WFP's Food for Training Program in Afghanistan provides rations for street children at Aschiana Foundation Centers. Funding is needed by WFP and Aschiana to ensure these programs can be maintained and expanded to reach impoverished children. (photo courtesy WFP/Assadullah Azhari)

In my article Food and Hope for Street Children in Afghanistan, I talked about a promising collaboration between the UN World Food Programme and the Aschiana Foundation; the idea being food for Afghan children can give them an opportunity to get the education and the training they need to have a future. It’s the one chance Afghanistan has.

The World Food Programme (WFP) has provided photos of this initiative. It’s a life changer for street children, who live in poverty and are forced to beg just to get basics. With rations provided to them by WFP, they can concentrate on tutoring and training provided at Aschiana Foundation Centers.  It’s a safety net for the street children and their families.

Many an ill of a society can be fixed if children get the right nutrition and education. It’s vital we remember this now, when many people want to turn away from Afghanistan.

A massive drought has struck parts of Afghanistan this year. Food shortages exist in many provinces. Food prices are high. Malnutrition is likely to get worse. The UN World Food Programme is facing a huge funding shortage despite the recent 40 million dollar donation by USAID. The international community needs to come together and invest in fighting hunger in Afghanistan.
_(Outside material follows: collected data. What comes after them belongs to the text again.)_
Fixpoint insert_by_id (q : Question) (l : list Question) : list Question :=
  match l with
  | [] => [q]
  | r :: t => if q_id q <? q_id r then q :: l else r :: insert_by_id q t
  end.

(** [order_by(Question.id)] *)
Definition order_by_id (l : list Question) : list Question :=
  fold_right insert_by_id [] l.

Definition Question_query_all : M (list Question) :=
  fun s => (Ret (questions s), s).

Definition Category_query_all : M (list Category) :=
  fun s => (Ret (categories s), s).

(** [Question.query.get(id)] for the integer of the URL. *)
Definition Question_query_get (i : Z) : M (option Question) :=
  fun s => (Ret (find (fun q => q_id q =? i) (questions s)), s).

(** [Category.query.get(id)] for the integer of the URL. *)
Definition Category_query_get (i : Z) : M (option Category) :=
  fun s => (Ret (find (fun c => c_id c =? i) (categories s)), s).

(** Modelled from the spec: [Question.delete] of [models.py], which removes
    the row of that identifier from the store. *)
Definition Question_delete (q : Question) : M unit :=
  fun s =>
    (Ret tt,
     mkStore (List.filter (fun r => negb (q_id r =? q_id q)) (questions s))
             (categories s) (next_id s)).

(** ** Responses and the four error handlers *)

Record response : Type := mkResponse {
  status : Z;
  body : json
}.

Definition error_envelope (code : Z) (message : string) : json :=
  obj [("success", JBool false);
       ("error", JInt code);
       ("message", JStr message)].

Definition not_found : response :=
  mkResponse 404 (error_envelope 404 "Not found").

Definition resource_already_exists : response :=
  mkResponse 409 (error_envelope 409 "Question exists").

Definition not_processable : response :=
  mkResponse 422 (error_envelope 422 "Check input values").

Definition fatal_error : response :=
  mkResponse 500 (error_envelope 500 "Oops! Internal server error.").

(** What the application sends for an outcome of a handler: the pair
    [jsonify(...), status], the envelope of the code given to [abort], or
    the envelope of the internal error for an exception nobody caught. *)
Definition respond (r : result (Z * json)) : response :=
  match r with
  | Ret (code, b) => mkResponse code b
  | Abort NotFound => not_found
  | Abort Conflict => resource_already_exists
  | Abort Unprocessable => not_processable
  | Raise _ => fatal_error
  end.

Definition serve (h : M (Z * json)) (s : store) : response * store :=
  let (r, s') := h s in (respond r, s').

Definition QUESTIONS_PER_PAGE : Z := 10.

(** ** GET /questions

    [page_arg] is [request.args.get('page', type=int)]: absent when the
    parameter is missing or is not an integer. *)
Definition get_questions (page_arg : option Z) : M (Z * json) :=
  let page := default 1 page_arg in
  let start := (page - 1) * QUESTIONS_PER_PAGE in
  let end_ := start + QUESTIONS_PER_PAGE in
  selection <- Question_query_all ;;
  categories_selection <- Category_query_all ;;
  when (is_empty selection) (abort NotFound) ;;;
  let questions := map Question_format (py_slice selection start end_) in
  let categories := map Category_format categories_selection in
  when (is_empty questions) (abort NotFound) ;;;
  ret (200, obj [("success", JBool true);
                 ("questions", JList questions);
                 ("count", JInt (Z.of_nat (length selection)));
                 ("categories", JList categories);
                 ("current_category", JNull)]).

(** ** GET /categories *)
Definition get_categories : M (Z * json) :=
  selection <- Category_query_all ;;
  when (is_empty selection) (abort NotFound) ;;;
  let categories := map Category_format selection in
  ret (200, obj [("success", JBool true);
                 ("count", JInt (Z.of_nat (length categories)));
                 ("categories", JList categories)]).

(** [x.attr] on the result of a lookup: [None] has no attributes. *)
Definition attr {A B} (x : option A) (f : A -> B) : M B :=
  match x with
  | Some a => ret (f a)
  | None => lift (Raise AttributeError)
  end.

(** ** DELETE /questions/<int:id> *)
Definition delete_question (id : Z) : M (Z * json) :=
  question <- Question_query_get id ;;
  match question with
  | None => abort NotFound
  | Some q =>
      Question_delete q ;;;
      selection <- Question_query_all ;;
      when (is_empty selection) (abort NotFound) ;;;
      let questions := map Question_format selection in
      when (is_empty questions) (abort NotFound) ;;;
      ret (200, obj [("success", JBool true);
                     ("questions", JList questions);
                     ("count", JInt (Z.of_nat (length questions)))])
  end.

Section Handlers.

Context {D : Driver}.

Definition bind_key (v : json) : result (Z -> bool) :=
  match v with
  | JInt z => Ret (Z.eqb z)
  | _ => foreign_key v
  end.

Definition bind_int (v : json) : result (Z -> bool) :=
  match v with
  | JInt z => Ret (Z.eqb z)
  | _ => foreign_int v
  end.

Definition bind_text (v : json) : result (string -> bool) :=
  match v with
  | JStr s => Ret (String.eqb s)
  | _ => foreign_text v
  end.

(** The values of a new row: question, answer, category, difficulty;
    [None] when the insertion fails. *)
Definition row_values (question answer difficulty category : json)
  : option (string * string * Z * Z) :=
  match question, answer, difficulty, category with
  | JStr q, JStr a, JInt d, JInt c =>
      if accepts_row q a c d then Some (q, a, c, d) else None
  | _, _, _, _ => foreign_row question answer difficulty category
  end.

(** [Question.query.filter_by(category=v)], also written
    [Question.query.filter(Question.category == v)]. *)
Definition filter_by_category (v : json) : selection :=
  Query (fun s =>
    result_map
      (fun p => List.filter (fun q => p (q_category q)) (questions s))
      (bind_int v)).

(** [Question.query.order_by(Question.id).filter(
       Question.question.ilike('%{}%'.format(term)))] *)
Definition search_questions (term : json) : selection :=
  Query (fun s =>
    result_map
      (fun p => List.filter (fun q => p (q_question q))
                            (order_by_id (questions s)))
      (ilike_term term)).

(** Whether the driver can send the value as the text to look up. *)
Definition sendable (v : json) : bool :=
  match v with
  | JStr t => binds_text t
  | _ => true
  end.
The Afghanistan drought crisis comes at the exact time Congress is proposing reducing international food aid, one of the most inexpensive foreign policy initiatives. Reducing Food for Peace and other hunger fighting programs will harm Afghanistan and other countries where development and peace are on the line.

Support for the World Food Programme, Aschiana Foundation, Save the Children, Catholic Relief Services, World Vision, Oxfam and others is vital at this stage. There should be no withdrawal of humanitarian aid from Afghanistan.